In a previous post, I wrote about three kinds of item-total regressions available in dexter: the empirical one, and the smoothed versions under the Rasch model and the interaction model. In fact, there is one more item-total regression, available through the
distractor_plot command and the Shiny interfaces in dexter and dextergui. This will be the topic today.
Unlike the latter two regressions, this one does not involve a global model for the data (Rasch or interaction model): it is local. We use the
density function in R (R Development Core Team (2005)) to estimate the density of the total scores twice over the same support: for all persons, and for the persons who have given a certain response to the item. Together with the marginal frequency of the response, this is all we need to apply the Bayes rule and compute the density of the response given the total score. This is the item-total regression we need.
We call this a distractor plot because we apply it to all possible responses to the item, including non-response, and not just to the (modelled) correct response. This provides valuable insights into the quality of item writing, including trivial annoyances such as a wrong key. We don’t have to believe that multiple choice items are the pinnacle of creation but, if we do use them, we must make sure that they are written well and graded correctly. Good writing means, among other things, that along with the correct response(s) the item must contain a sufficient number of sufficiently plausible wrong alternatives (‘distractors’).
Moses (2017) gives a nice historical overview of the use of similar graphics, from the first item-total regressions drawn by Thurstone in 1925 to the graphs used routinely at ETS. He also provides examples (drawn from Livingston and Dorans (2004)) of items that are too easy, too difficult, or simply not appropriate for a given group of examinees. Let us also mention the computer program TestGraf98 (Ramsay (2000)) whose functionality has been reproduced in the R package, KernelSmoothIRT (Mazza, Punzo, and McGuire (2014)).
I will only give a couple of examples. The first one illustrates the situation I described above. Only one of the distractors is plausible, while the other two are so weak that nobody ever chooses them. Solving the item then turns, for the less able students, into coin flipping.
Note that the distractor plot is not a proper item-total regression in the sense that a total score of 0 does not necessarily go with an item score of zero; similar for the full score. In this respect, it resembles the trace lines of the 2PL and 3PL models. Just as with the other item-total regressions, we have provided curtains, drawn by default at the 5th and 95th percentile of the total score distribution. Most of the interesting (and statistically stable) stuff happens where the curtains are open.

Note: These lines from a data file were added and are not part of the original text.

(** *** One insertion *)

Lemma insert_product_cases data st :
  insert_product data st =
    match product_data StringToNumber data with
    | Throw e => (Throw e, st)
    | Ok row =>
        match stripeProduct_create_fault w (trace st) (db st) row with
        | Some e =>
            (Throw e,
             mkProcess (db st)
               (trace st ++ [called (stripeProduct_create row) (Some e)]))
        | None =>
            (Ok (),
             mkProcess
               (mkDb (stripeProduct (db st) ++ [row]) (stripePrice (db st)))
               (trace st ++ [called (stripeProduct_create row) None]))
        end
    end.
Proof.
  script. run.
  destruct (product_data StringToNumber data) as [row|e]; [|done].
  destruct st as [d t]; cbn.
  by destruct (stripeProduct_create_fault w t d row).
Qed.

Lemma insert_price_cases data st :
  insert_price data st =
    match price_data StringToNumber data with
    | Throw e => (Throw e, st)
    | Ok row =>
        match stripePrice_create_fault w (trace st) (db st) row with
        | Some e =>
            (Throw e,
             mkProcess (db st)
               (trace st ++ [called (stripePrice_create row) (Some e)]))
        | None =>
            (Ok (),
             mkProcess
               (mkDb (stripeProduct (db st)) (stripePrice (db st) ++ [row]))
               (trace st ++ [called (stripePrice_create row) None]))
        end
    end.
Proof.
  script. run.
  destruct (price_data StringToNumber data) as [row|e]; [|done].
  destruct st as [d t]; cbn.
  by destruct (stripePrice_create_fault w t d row).
Qed.
(** The data-model invariants of the store: an identifier belongs to one
    key, and every record sits under its own symbol. *)
Definition unique_ids (st : Store) : Prop :=
  ∀ s1 s2 t1 t2, st !! s1 = Some t1 → st !! s2 = Some t2 →
    tokenResourceId t1 = tokenResourceId t2 → s1 = s2.

Definition keyed_by_symbol (st : Store) : Prop :=
  ∀ s t, st !! s = Some t → symbol t = s.

(** A record that leaves the server, at either boundary, at some moment of
    a run from the seed store: the result of a [token] query, an element
    of a [tokens] query, or an element of a batch that a subscription
    attached after [k] ticks resolves within its first [n] turns. *)
Inductive emitted : Token → Prop :=
| emitted_token rnds st published sym t :
    run rnds tokens = Some (st, published) →
    Query.token st sym = Some t →
    emitted t
| emitted_tokens rnds st published t :
    run rnds tokens = Some (st, published) →
    t ∈ Query.tokens st →
    emitted t
| emitted_subscription rnds st published symbols k n batch t :
    run rnds tokens = Some (st, published) →
    batch ∈ pull n (toUpperCase <$> symbols) (mkFeed (drop k published) true) →
    t ∈ batch →
    emitted t.

(** A request none of whose identifiers the store resolves (the empty
    request among them). *)
Definition unresolvable (st : Store) (symbols : list string) : Prop :=
  ∀ s, s ∈ symbols → Query.token st s = None.

(** The intersection of a raw batch with a requested set, by entity
    identifier, as the specification words it. *)
Definition intersection_by_id (requested : list string) (B : Batch) : Batch :=
  filter (λ token, tokenResourceId token ∈ requested) B.

(** The identifiers a request resolves to: those of the records the
    [token] lookup finds for its entries. *)
Definition requested_ids (st : Store) (symbols : list string) : list string :=
  omap (λ s, tokenResourceId <$> Query.token st s) symbols.

(** The filter property with the requested set taken as it is given and
    compared with the identifiers of the batch: a batch is yielded exactly
    when that intersection is not empty, and it is that intersection. *)
Definition yields_intersection_by_id (requested : list string) (B : Batch)
  : Prop :=
  let up := toUpperCase <$> requested in
  (is_Some (filter_step up B) ↔ intersection_by_id requested B ≠ []) ∧
  (∀ Y, filter_step up B = Some Y → Y = intersection_by_id requested B).

(** The three lookups of the BTC scenario resolving to one record: by
    lower-case symbol, by symbol, and by identifier. *)
Definition resolves_by_id_or_symbol (st : Store) : Prop :=
  ∃ t, Query.token st "btc" = Some t ∧
       Query.token st "BTC" = Some t ∧
       Query.token st "token:bitcoin:native" = Some t.

(** A subscribe call that reports an error and leaves the topic as it
    was. *)
Definition rejects_before_attaching (symbols : list string) (ps : PubSub)
  : Prop :=
  ∃ error, subscribe symbols ps = (Throw error, ps).

(** What happens to one attachment, in time order: a batch is announced,
    or the consumer asks for the next value. *)
Inductive Event : Type :=
| EvPublish (payload : Batch)
| EvNext.

Definition announced (evs : list Event) : list Batch :=
  omap (λ ev, match ev with EvPublish payload => Some payload | EvNext => None end) evs.

(** The values resolved along a sequence of events. A [next()] that finds
    nothing to return stays pending and is asked again later. *)
Fixpoint observe (upperSymbols : list string) (f : Feed) (evs : list Event)
  : list Batch :=
  match evs with
  | [] => []
  | EvPublish payload :: rest => observe upperSymbols (push payload f) rest
  | EvNext :: rest =>
      match next upperSymbols f with
      | (IterValue batch, f') => batch :: observe upperSymbols f' rest
      | (_, f') => observe upperSymbols f' rest
      end
  end.

(** The attachment as a sequence of events leaves it. *)
Fixpoint feed_after (upperSymbols : list string) (f : Feed) (evs : list Event)
  : Feed :=
  match evs with
  | [] => f
  | EvPublish payload :: rest => feed_after upperSymbols (push payload f) rest
  | EvNext :: rest => feed_after upperSymbols (next upperSymbols f).2 rest
  end.




(** A concrete tick on the seed store: the count draw picks two, the
    shuffle puts SOL and ETH first. *)
Definition sample_random : TickRandom :=
  mkTickRandom 0.7 ["SOL"; "ETH"; "BTC"] (λ i, (0.75, 0.25)%float).

(** A tick that picks one entity, BTC. *)
Definition btc_random : TickRandom :=
  mkTickRandom 0.2 ["BTC"; "SOL"; "ETH"] (λ i, (0.5, 0.5)%float).

Definition btc_after : Store * Batch :=
  Eval vm_compute in default (∅, []) (simulatePriceUpdates btc_random tokens).





(** The store and the batch that the first sample tick leaves. *)
Definition sample_after : Store * Batch :=
  Eval vm_compute in default (∅, []) (simulatePriceUpdates sample_random tokens).

(** ** The single-token revision of the server

    The earlier revision of [server/src/index.js] (source lines 1-131):
    the identifier field is [id], a subscription names one symbol and
    listens on that symbol's own channel, and a tick updates every entity
    and announces each one on its channel. *)

Module SingleToken.

(** type Token { id, symbol, name, price, change24h } *)
Record Token : Type := mkToken {
  id : string;
  symbol : string;
  name : string;
  price : float;
  change24h : float
}.

(** const tokens = { ETH: {...}, BTC: {...}, SOL: {...} } *)
Definition tokens : gmap string Token :=
  list_to_map
    [ ("ETH", mkToken "token:ethereum:native" "ETH" "Ethereum" 2250.50 2.5);
      ("BTC", mkToken "token:bitcoin:native" "BTC" "Bitcoin" 43500.00 1.8);
      ("SOL", mkToken "token:solana:native" "SOL" "Solana" 98.75 (-0.5)) ].

(** token: (_, { symbol }) => tokens[symbol.toUpperCase()] || null *)
Definition token (st : gmap string Token) (symbol : string) : option Token :=
  let upperSymbol := toUpperCase symbol in
  st !! upperSymbol.

(** Modelled from the spec: the Broadcast Topic, here with named channels
    as [pubsub.asyncIterator([name])] and [pubsub.publish(name, payload)]
    of the graphql-subscriptions package use it. An attachment listens on
    the channels it was made for and holds the payloads announced on them
    since, oldest first. *)
Record Feed : Type := mkFeed {
  triggers : list string;
  pushQueue : list Token;
  running : bool
}.

(** Modelled from the spec: the topic's attach, on the given channels. *)
Definition asyncIterator (names : list string) (ps : list Feed)
  : nat * list Feed :=
  (length ps, ps ++ [mkFeed names [] true]).

(** Modelled from the spec: the arrival of a payload announced on a
    channel at one attachment. *)
Definition push (trigger : string) (payload : Token) (f : Feed) : Feed :=
  if running f && bool_decide (trigger ∈ triggers f)
  then mkFeed (triggers f) (pushQueue f ++ [payload]) true
  else f.

(** Modelled from the spec: the fan-out of one payload. *)
Definition publish (trigger : string) (payload : Token) (ps : list Feed)
  : list Feed :=
  push trigger payload <$> ps.

(** `${PRICE_UPDATED}_${symbol}` *)
Definition channel (symbol : string) : string := "PRICE_UPDATED_" +:+ symbol.

(** subscribe: (_, { symbol }) =>
      pubsub.asyncIterator([`${PRICE_UPDATED}_${symbol.toUpperCase()}`]) *)
Definition subscribe (symbol : string) (ps : list Feed) : nat * list Feed :=
  let upperSymbol := toUpperCase symbol in
  asyncIterator [channel upperSymbol] ps.

(** The field writes of the [forEach] callback on the record it reads. *)
Definition update_token (draws : float * float) (token : Token) : Token :=
  let fluctuation := ((draws.1 - 0.5) * 0.04)%float in
  let price1 := (price token * (1 + fluctuation))%float in
  let price2 := (Math_round (price1 * 100) / 100)%float in
  let change1 := (change24h token + (draws.2 - 0.5) * 0.5)%float in
  let change2 := (Math_round (change1 * 100) / 100)%float in
  mkToken (id token) (symbol token) (name token) price2 change2.

Record Server : Type := mkServer {
  store : gmap string Token;
  pubsub : list Feed
}.

(** Object.keys(tokens).forEach((symbol) => { token = tokens[symbol]; ...;
      pubsub.publish(`${PRICE_UPDATED}_${symbol}`, { tokenUpdated: { ...token } }) });
    [draws i] are the two [Math.random()] draws of the i-th callback and
    [None] is the TypeError of reading a field of [undefined]. *)
Fixpoint forEach_publish (draws : nat → float * float) (i : nat)
    (symbols : list string) (sv : Server) : option Server :=
  match symbols with
  | [] => Some sv
  | symbol :: rest =>
      match store sv !! symbol with
      | None => None
      | Some token =>
          let token' := update_token (draws i) token in
          forEach_publish draws (S i) rest
            (mkServer (<[symbol := token']> (store sv))
                      (publish (channel symbol) token' (pubsub sv)))
      end
  end.

(** One firing of the [setInterval] callback; the keys are enumerated in
    the order of the map, which stands for the object's. *)
Definition simulatePriceUpdates (draws : nat → float * float) (sv : Server)
  : option Server :=
  forEach_publish draws 0 (map_to_list (store sv)).*1 sv.

End SingleToken.

(** * Properties *)

Example toUpperCase_mixed : toUpperCase "bTc-1" = "BTC-1".
Proof. reflexivity. Qed.

Example Math_round_ties_up :
  Math_round 2.5 = 3%float ∧ Math_round (-62.5) = (-62)%float ∧
  Math_round 2.4 = 2%float ∧ Math_round (-0.5) = (-0)%float ∧
  Math_round 0.49999999999999994 = 0%float.
Proof. repeat split; vm_compute; reflexivity. Qed.

Example sample_tick_batch :
  snd <$> simulatePriceUpdates sample_random tokens =
  Some [ mkToken "token:solana:native" "SOL" "Solana" 99.74 (-0.62);
         mkToken "token:ethereum:native" "ETH" "Ethereum" 2273.01 2.38 ].
Proof. vm_compute. reflexivity. Qed.

(** The loop of [next], one turn unrolled. *)
Lemma next_eq upperSymbols f :
  next upperSymbols f =
  match base_next f with
  | (IterValue allUpdatedTokens, f') =>
      match filter_step upperSymbols allUpdatedTokens with
      | Some filteredTokens => (IterValue filteredTokens, f')
      | None => next upperSymbols f'
      end
  | r => r
  end.
Proof.
  funelim (next upperSymbols f);
    repeat match goal with
           | E : base_next _ = _ |- _ => rewrite E
           | E : filter_step _ _ = _ |- _ => rewrite E
           end; reflexivity.
Qed.

Lemma next_nil upperSymbols r :
  next upperSymbols (mkFeed [] r) =
  (if r then IterPending else IterDone, mkFeed [] r).
Proof. rewrite next_eq. unfold base_next. simpl. by destruct r. Qed.

Lemma next_cons upperSymbols allUpdatedTokens rest r :
  next upperSymbols (mkFeed (allUpdatedTokens :: rest) r) =
  match filter_step upperSymbols allUpdatedTokens with
  | Some filteredTokens => (IterValue filteredTokens, mkFeed rest r)
  | None => next upperSymbols (mkFeed rest r)
  end.
Proof. by rewrite next_eq. Qed.

(** ** What a tick keeps *)

Lemma same_entity_update draws t : same_entity t (update_token draws t).
Proof. by unfold same_entity. Qed.

Lemma same_entity_trans t1 t2 t3 :
  same_entity t1 t2 → same_entity t2 t3 → same_entity t1 t3.
Proof. unfold same_entity. intros (?&?&?) (?&?&?). repeat split; congruence. Qed.

Lemma same_entities_refl st : same_entities st st.
Proof.
  intros s. destruct (st !! s); constructor. by unfold same_entity.
Qed.

Lemma same_entities_trans st1 st2 st3 :
  same_entities st1 st2 → same_entities st2 st3 → same_entities st1 st3.
Proof.
  intros H12 H23 s. specialize (H12 s). specialize (H23 s).
  destruct H12 as [t1 t2 Ht|]; inversion H23; subst; constructor.
  eapply same_entity_trans; eauto.
Qed.

Lemma same_entities_insert st s t t' :
  st !! s = Some t → same_entity t t' → same_entities st (<[s := t']> st).
Proof.
  intros Hs Ht k. destruct (decide (s = k)) as [->|Hne].
  - rewrite lookup_insert_eq, Hs. by constructor.
  - rewrite lookup_insert_ne by done. apply same_entities_refl.
Qed.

My example data set does not contain any items with wrong keys, and I am too lazy to fake one, although it is not difficult: all I would need to do is use the
touch_rules function. It is also easy to foresee what would happen: the curve for the correct response will have a negative slope. To help discover such cases more easily, the legend for the curves shows the original response and, in brackets, the score that it is assigned by the current scoring rules. I have already given away the recipe for correcting any wrong rules.
The following example is even more messy. Thankfully, the curve for the correct response is monotone increasing, but one of the distractors is possibly too attractive and peaks in the middle, a bit like the middle category in a partial credit model. Note that the rate of non-response seems to increase slightly with the total score, which I think is also a bad sign.

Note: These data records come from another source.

Lemma TypeError_only_at_base_witness :
  markContentsAs 1 scenario (Some "nobody") 1 = TypeError /\
  performLocal 1 scenario None = TypeError.
Proof.
  split.
  - apply (proj1 (TypeError_only_at_base 0 scenario (Some "nobody") 1)).
    reflexivity.
  - apply (proj2 (TypeError_only_at_base 0 scenario None 1)). reflexivity.
Defined.

(** X4.  On an entity that is the current parent of no entity (an empty
    folder, or a file) [markContentsAs] returns after one call and writes
    the flag on the rows that carry the id of the current row of the
    entity, and on no other; [performLs] prints nothing for it. *)
Theorem markContentsAs_leaf (n : nat) (db : ledger) (f : string)
        (d : entry) (v : Z) :
  getLatestForId db (Some f) = Some d ->
  (forall e de, getLatestForId db (Some e) = Some de ->
                parentFolderId de <> Some f) ->
  markContentsAs (S n) db (Some f) v = Ok (update v db (id d)) /\
  performLs db (Some f) = Ok [].
Proof.
  intros E C.
  assert (L : liveChildren db (Some f) = []).
  { destruct (liveChildren db (Some f)) as [|c l] eqn:X; [reflexivity|].
    assert (H : In c (liveChildren db (Some f))) by (rewrite X; left; reflexivity).
    apply liveChildren_In in H. destruct H as (Ec & Pc & _).
    exfalso. exact (C _ _ Ec Pc). }
  split.
  - rewrite markContentsAs_S, E, getFolderContent_live, L. reflexivity.
  - rewrite performLs_lines, L. reflexivity.
Qed.

Lemma markContentsAs_leaf_witness :
  markContentsAs 1 scenario (Some "2") 1 = Ok (update 1 scenario 2) /\
  performLs scenario (Some "2") = Ok [].
Proof.
  apply (markContentsAs_leaf 0 scenario "2"
           (mkEntry 2 "file" "2" "file.txt" "/drive/A/file.txt" (Some "1")));
    [reflexivity|].
  intros e de E P.
  destruct (getLatestForId_row _ _ _ E) as (r & Hr & ->).
  simpl in Hr. destruct Hr as [<-|[<-|[<-|[<-|[]]]]]; discriminate.
Defined.
(** C8. Preprocessing is called once in every invocation, as the first
    thing the run does and so before the loop, however many combinations
    are pending; every training call gets the data and the resolved
    prefix length that this one call returned, and every evaluation its
    validation data. *)
Theorem preprocessing_runs_once ds ln mpl add w (fs : gmap string csv)
    res (st' : state) :
  sweep ds ln mpl add w fs = (res, st') ->
  (exists tr, trace st' = Prepare ds ln mpl false "case:gender" :: tr
              /\ prepare_calls tr = O)
  /\ prepare_calls (trace st') = 1%nat
  /\ (forall d w1,
        full_prep ds ln mpl false "case:gender" w = (inr d, w1) ->
        Forall (uses_prepared d) (trace st')).
Proof.
  intros Hrun. invert_sweep Hrun; cbn [trace prepare_calls].
  - split; [eexists; split; reflexivity|]. split; [reflexivity|].
    intros d w' Hd. congruence.
  - split; [eexists; split; reflexivity|]. split; [reflexivity|].
    intros d' w' Hd. repeat constructor.
  - assert (Htail : prepare_calls tail = O /\ Forall (uses_prepared d) tail).
    { invert_loop; split; try reflexivity;
        repeat (constructor; [cbn; repeat split; reflexivity|]); constructor. }
    destruct Htail as [Hp Hu].
    rewrite prepare_calls_app, prepare_calls_iterations, Hp.
    split; [eexists; split; [reflexivity|]|].
    { rewrite prepare_calls_app, prepare_calls_iterations, Hp. reflexivity. }
    split; [reflexivity|].
    intros d' w' Hd. assert (d' = d) as -> by congruence.
    constructor; [exact I|]. apply Forall_app. split; [|exact Hu].
    apply uses_prepared_iterations.
  - rewrite prepare_calls_app, prepare_calls_iterations.
    split; [eexists; split; [reflexivity|]|].
    { rewrite prepare_calls_app, prepare_calls_iterations. reflexivity. }
    split; [reflexivity|].
    intros d' w' Hd. assert (d' = d) as -> by congruence.
    constructor; [exact I|]. apply Forall_app. split.
    + apply uses_prepared_iterations.
    + repeat constructor.
Qed.
(** C10 (amended): building an [Invoice] from a mapping succeeds only when
    all eight keys are present; when one is absent the constructor fails
    and no record is built. The failure is the [KeyError] of the first
    absent key in the order id, number, invoice_date, sale_date, net_price,
    tax_price, gross_price, client_id, provided the prices that are present
    can be divided by 100. *)
Theorem invoice_init_needs_all_keys (m : gmap string pyval) :
  (forall inv, Invoice.__init__ (VDict m) = OK inv ->
     Forall (fun k => is_Some (m !! k)) Invoice.keys)
  /\ (forall k, In k Invoice.keys -> m !! k = None ->
        raises (Invoice.__init__ (VDict m)))
  /\ (forall k, first_missing m = Some k -> prices_divisible m ->
        Invoice.__init__ (VDict m) = Raise (KeyError k)).
Proof.
  assert (Hok : forall inv, Invoice.__init__ (VDict m) = OK inv ->
                  Forall (fun k => is_Some (m !! k)) Invoice.keys).
  { intros inv Hinv.
    destruct (invoice_init_ok _ _ Hinv)
      as (m' & net & tax & gross & Hm & H1 & H2 & H3 & H4 & H5 & _ & H6 & _ & H7 & _ & H8).
    injection Hm as <-. unfold Invoice.keys.
    repeat (constructor; [eauto |]). constructor. }
  split; [exact Hok | split].
  - intros k Hin Hnone.
    destruct (Invoice.__init__ (VDict m)) as [inv | ex] eqn:E; [| exists ex; reflexivity].
    exfalso. specialize (Hok inv eq_refl). rewrite Forall_forall in Hok.
    destruct (Hok k) as [v Hv]; [apply list_elem_of_In, Hin |]. congruence.
  - apply invoice_init_first_missing.
Qed.

(** ** The remote operations *)

Ltac run_M :=
  cbv [mbind M_bind result_bind lift http mret M_ret].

To conclude, I will show something that not everybody does: a good item.
Note the high correlations of the item score with the total score and the rest score (the total omitting the item), neatly shown at the bottom as Rit and Rir.
When an item has been included in more than one booklet, the default behaviour is to display the distractor plots side by side. The position of the item in each booklet is shown in the default plot title, which may help explain unexpected differences. For example, if an item’s difficulty is higher when the item is placed towards the end of the test, this would be a sign of speededness.
Livingston, Samuel A., and Neil J. Dorans. 2004. “A Graphical Approach to Item Analysis.” ETS Research Report Series, no. 1: i–17. https://doi.org/10.1002/j.2333-8504.2004.tb01937.x.
Mazza, Angelo, Antonio Punzo, and Brian McGuire. 2014. “KernSmoothIRT: An R Package for Kernel Smoothing in Item Response Theory.” Journal of Statistical Software 58 (6): 1–34. http://www.jstatsoft.org/v58/i06/.
Moses, Tim. 2017. “A Review of Developments and Applications in Item Analysis.” In Advancing Human Assessment: The Methodological, Psychological and Policy Contributions of ETS, edited by M. von Davier and C. H. Carstensen, 19–46. New York: Springer.
Ramsay, J. O. 2000. TestGraf: A Program for the Graphical Analysis of Multiple Choice Test and Questionnaire Data. McGill University.
R Development Core Team. 2005. R: A Language and Environment for Statistical Computing. Vienna, Austria: R Foundation for Statistical Computing. https://www.R-project.org.